ABOUT THIS TASK -> From first line to last, give the material again unchanged.

RECORDED DATA ->

+++

Lemma foldl_batches_results tid bid kinds older b :
  Forall (λ k, is_assistant_or_batch k = false) kinds →
  Forall (λ r, r.1 = (tid, bid)) (filter_map as_tool_result kinds) →
  foldl (batches_after tid) (older ++ [b]) kinds =
    older ++ [{| batch_id := batch_id b; call_ids := call_ids b;
                 results := results b ++ (result_call_id <$> results_of kinds) |}].
Proof.
  unfold results_of. revert b. induction kinds as [|k kinds IH]; intros b Hk Hr.
  { simpl. rewrite app_nil_r. by destruct b. }
  apply Forall_cons in Hk as [Hk Hks].
  assert (∀ tid' bid' r, k = ToolResult tid' bid' r →
    filter_map as_tool_result (k :: kinds) =
      (tid', bid', r) :: filter_map as_tool_result kinds) as Hcons by by intros ??? ->.
  assert (as_tool_result k = None →
    filter_map as_tool_result (k :: kinds) = filter_map as_tool_result kinds) as Hskip.
  { intros Hnone. unfold filter_map. simpl. by rewrite Hnone. }
  destruct k; try done; simpl foldl;
    try (rewrite Hskip in * by done; by apply IH).
  rewrite (Hcons _ _ _ eq_refl) in *. apply Forall_cons in Hr as [Htid Hr].
  injection Htid as -> ->. rewrite bool_decide_eq_true_2 by done. unfold push_newest.
  rewrite last_snoc, set_last_snoc, IH by done. simpl. by rewrite <- app_assoc.
Qed.

Lemma foldl_batches_other tid tid' bid kinds l :
  tid' ≠ tid →
  Forall (λ k, is_assistant_or_batch k = false) kinds →
  Forall (λ r, r.1 = (tid, bid)) (filter_map as_tool_result kinds) →
  foldl (batches_after tid') l kinds = l.
Proof.
  intros Hne. induction kinds as [|k kinds IH]; [done|]. intros Hk Hr.
  apply Forall_cons in Hk as [Hk Hks]. simpl.
  destruct k; simpl in *; try done; try by apply IH.
  apply Forall_cons in Hr as [Htid Hr]. simpl in Htid. simplify_eq.
  rewrite bool_decide_eq_false_2 by done. by apply IH.
Qed.

Lemma validated_transaction_atomic lc kinds u lc' :
  lc_atomic lc → validate_transaction lc kinds = Ok u → lc_accept_all lc kinds = Ok lc' →
  lc_atomic lc'.
Proof.
  rewrite !lc_atomic_batches. intros Hat Hv Hf tid.
  rewrite (lc_accept_all_batches _ _ _ tid Hf).
  destruct (decide (results_of kinds = [])) as [Hnil|Hne].
  { by apply foldl_batches_no_results. }
  destruct (validate_transaction_results _ _ _ Hv Hne) as (tid'&older&b&[Hb Ho Hle Hex _ Hal]).
  destruct (decide (tid = tid')) as [->|].
  - rewrite Hb, (foldl_batches_results _ (batch_id b)) by done. specialize (Hat tid').
    rewrite Hb, Forall_app in Hat. apply Forall_app. split; [tauto|].
    apply Forall_singleton. right. simpl. rewrite Hex.
    destruct Hat as [_ Hat]. rewrite Forall_singleton in Hat. unfold batch_atomic in Hat.
    destruct Hat as [Hr|Hr]; rewrite Hr; [done|].
    by rewrite drop_all, app_nil_r.
  - by rewrite (foldl_batches_other tid' _ (batch_id b)).
Qed.

(** ** Open turns *)
Definition unfilled (b : ToolBatchRecord) : option UnfilledBatch :=
  if is_complete b then None
  else Some {| unfilled_tool_batch_id := batch_id b;
               unfilled_call_ids := drop (length (results b)) (call_ids b) |}.

Definition open_info (tid : TurnId) (t : TurnRecord) : OpenTurnInfo :=
  {| open_operation_id := turn_operation_id t; open_turn_id := tid;
     unfilled_batch := last (tool_batches t) ≫= unfilled |}.

(** The open turns in the order they started, one row each. *)
Lemma open_turns_spec lc :
  lc_wf lc →
  ∃ infos, open_turns lc = Ok infos ∧
    Forall2 (λ tid info, ∃ t, open_turn lc tid t ∧ info = open_info tid t)
      (open_turn_ids lc) infos.
Proof.
  intros Hwf. unfold open_turns.
  assert (Forall (λ tid, ∃ t, open_turn lc tid t) (open_turn_ids lc)) as Hall.
  { apply Forall_forall. intros tid Hin. by apply (lc_open _ Hwf). }
  induction Hall as [|tid tids [t [Ht Ho]] _ (infos&IH&IH2)]; [by exists []|].
  exists (open_info tid t :: infos). split; [|constructor; [by exists t|done]].
  cbn [mapM]. unfold mapM in IH |- *. rewrite Ht. simpl.
  destruct (lc_turn_wf _ Hwf _ _ Ht) as [_ Hb _ _ _ _ _]. unfold open_info, unfilled.
  destruct (last (tool_batches t)) as [b|] eqn:Hl; simpl; [|by rewrite IH].
  destruct (is_complete b) eqn:Hc; simpl; [by rewrite IH|].
  apply last_Some_snoc in Hl as [older Hl]. rewrite Hl, Forall_app, Forall_singleton in Hb.
  destruct Hb as [_ [_ _ Hp]]. rewrite slice_from_total by by apply prefix_length.
  simpl. by rewrite IH.
Qed.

+++

OUTPUT ->
Lemma foldl_batches_results tid bid kinds older b :
  Forall (λ k, is_assistant_or_batch k = false) kinds →
  Forall (λ r, r.1 = (tid, bid)) (filter_map as_tool_result kinds) →
  foldl (batches_after tid) (older ++ [b]) kinds =
    older ++ [{| batch_id := batch_id b; call_ids := call_ids b;
                 results := results b ++ (result_call_id <$> results_of kinds) |}].
Proof.
  unfold results_of. revert b. induction kinds as [|k kinds IH]; intros b Hk Hr.
  { simpl. rewrite app_nil_r. by destruct b. }
  apply Forall_cons in Hk as [Hk Hks].
  assert (∀ tid' bid' r, k = ToolResult tid' bid' r →
    filter_map as_tool_result (k :: kinds) =
      (tid', bid', r) :: filter_map as_tool_result kinds) as Hcons by by intros ??? ->.
  assert (as_tool_result k = None →
    filter_map as_tool_result (k :: kinds) = filter_map as_tool_result kinds) as Hskip.
  { intros Hnone. unfold filter_map. simpl. by rewrite Hnone. }
  destruct k; try done; simpl foldl;
    try (rewrite Hskip in * by done; by apply IH).
  rewrite (Hcons _ _ _ eq_refl) in *. apply Forall_cons in Hr as [Htid Hr].
  injection Htid as -> ->. rewrite bool_decide_eq_true_2 by done. unfold push_newest.
  rewrite last_snoc, set_last_snoc, IH by done. simpl. by rewrite <- app_assoc.
Qed.

Lemma foldl_batches_other tid tid' bid kinds l :
  tid' ≠ tid →
  Forall (λ k, is_assistant_or_batch k = false) kinds →
  Forall (λ r, r.1 = (tid, bid)) (filter_map as_tool_result kinds) →
  foldl (batches_after tid') l kinds = l.
Proof.
  intros Hne. induction kinds as [|k kinds IH]; [done|]. intros Hk Hr.
  apply Forall_cons in Hk as [Hk Hks]. simpl.
  destruct k; simpl in *; try done; try by apply IH.
  apply Forall_cons in Hr as [Htid Hr]. simpl in Htid. simplify_eq.
  rewrite bool_decide_eq_false_2 by done. by apply IH.
Qed.

Lemma validated_transaction_atomic lc kinds u lc' :
  lc_atomic lc → validate_transaction lc kinds = Ok u → lc_accept_all lc kinds = Ok lc' →
  lc_atomic lc'.
Proof.
  rewrite !lc_atomic_batches. intros Hat Hv Hf tid.
  rewrite (lc_accept_all_batches _ _ _ tid Hf).
  destruct (decide (results_of kinds = [])) as [Hnil|Hne].
  { by apply foldl_batches_no_results. }
  destruct (validate_transaction_results _ _ _ Hv Hne) as (tid'&older&b&[Hb Ho Hle Hex _ Hal]).
  destruct (decide (tid = tid')) as [->|].
  - rewrite Hb, (foldl_batches_results _ (batch_id b)) by done. specialize (Hat tid').
    rewrite Hb, Forall_app in Hat. apply Forall_app. split; [tauto|].
    apply Forall_singleton. right. simpl. rewrite Hex.
    destruct Hat as [_ Hat]. rewrite Forall_singleton in Hat. unfold batch_atomic in Hat.
    destruct Hat as [Hr|Hr]; rewrite Hr; [done|].
    by rewrite drop_all, app_nil_r.
  - by rewrite (foldl_batches_other tid' _ (batch_id b)).
Qed.

(** ** Open turns *)
Definition unfilled (b : ToolBatchRecord) : option UnfilledBatch :=
  if is_complete b then None
  else Some {| unfilled_tool_batch_id := batch_id b;
               unfilled_call_ids := drop (length (results b)) (call_ids b) |}.

Definition open_info (tid : TurnId) (t : TurnRecord) : OpenTurnInfo :=
  {| open_operation_id := turn_operation_id t; open_turn_id := tid;
     unfilled_batch := last (tool_batches t) ≫= unfilled |}.

(** The open turns in the order they started, one row each. *)
Lemma open_turns_spec lc :
  lc_wf lc →
  ∃ infos, open_turns lc = Ok infos ∧
    Forall2 (λ tid info, ∃ t, open_turn lc tid t ∧ info = open_info tid t)
      (open_turn_ids lc) infos.
Proof.
  intros Hwf. unfold open_turns.
  assert (Forall (λ tid, ∃ t, open_turn lc tid t) (open_turn_ids lc)) as Hall.
  { apply Forall_forall. intros tid Hin. by apply (lc_open _ Hwf). }
  induction Hall as [|tid tids [t [Ht Ho]] _ (infos&IH&IH2)]; [by exists []|].
  exists (open_info tid t :: infos). split; [|constructor; [by exists t|done]].
  cbn [mapM]. unfold mapM in IH |- *. rewrite Ht. simpl.
  destruct (lc_turn_wf _ Hwf _ _ Ht) as [_ Hb _ _ _ _ _]. unfold open_info, unfilled.
  destruct (last (tool_batches t)) as [b|] eqn:Hl; simpl; [|by rewrite IH].
  destruct (is_complete b) eqn:Hc; simpl; [by rewrite IH|].
  apply last_Some_snoc in Hl as [older Hl]. rewrite Hl, Forall_app, Forall_singleton in Hb.
  destruct Hb as [_ [_ _ Hp]]. rewrite slice_from_total by by apply prefix_length.
  simpl. by rewrite IH.
Qed.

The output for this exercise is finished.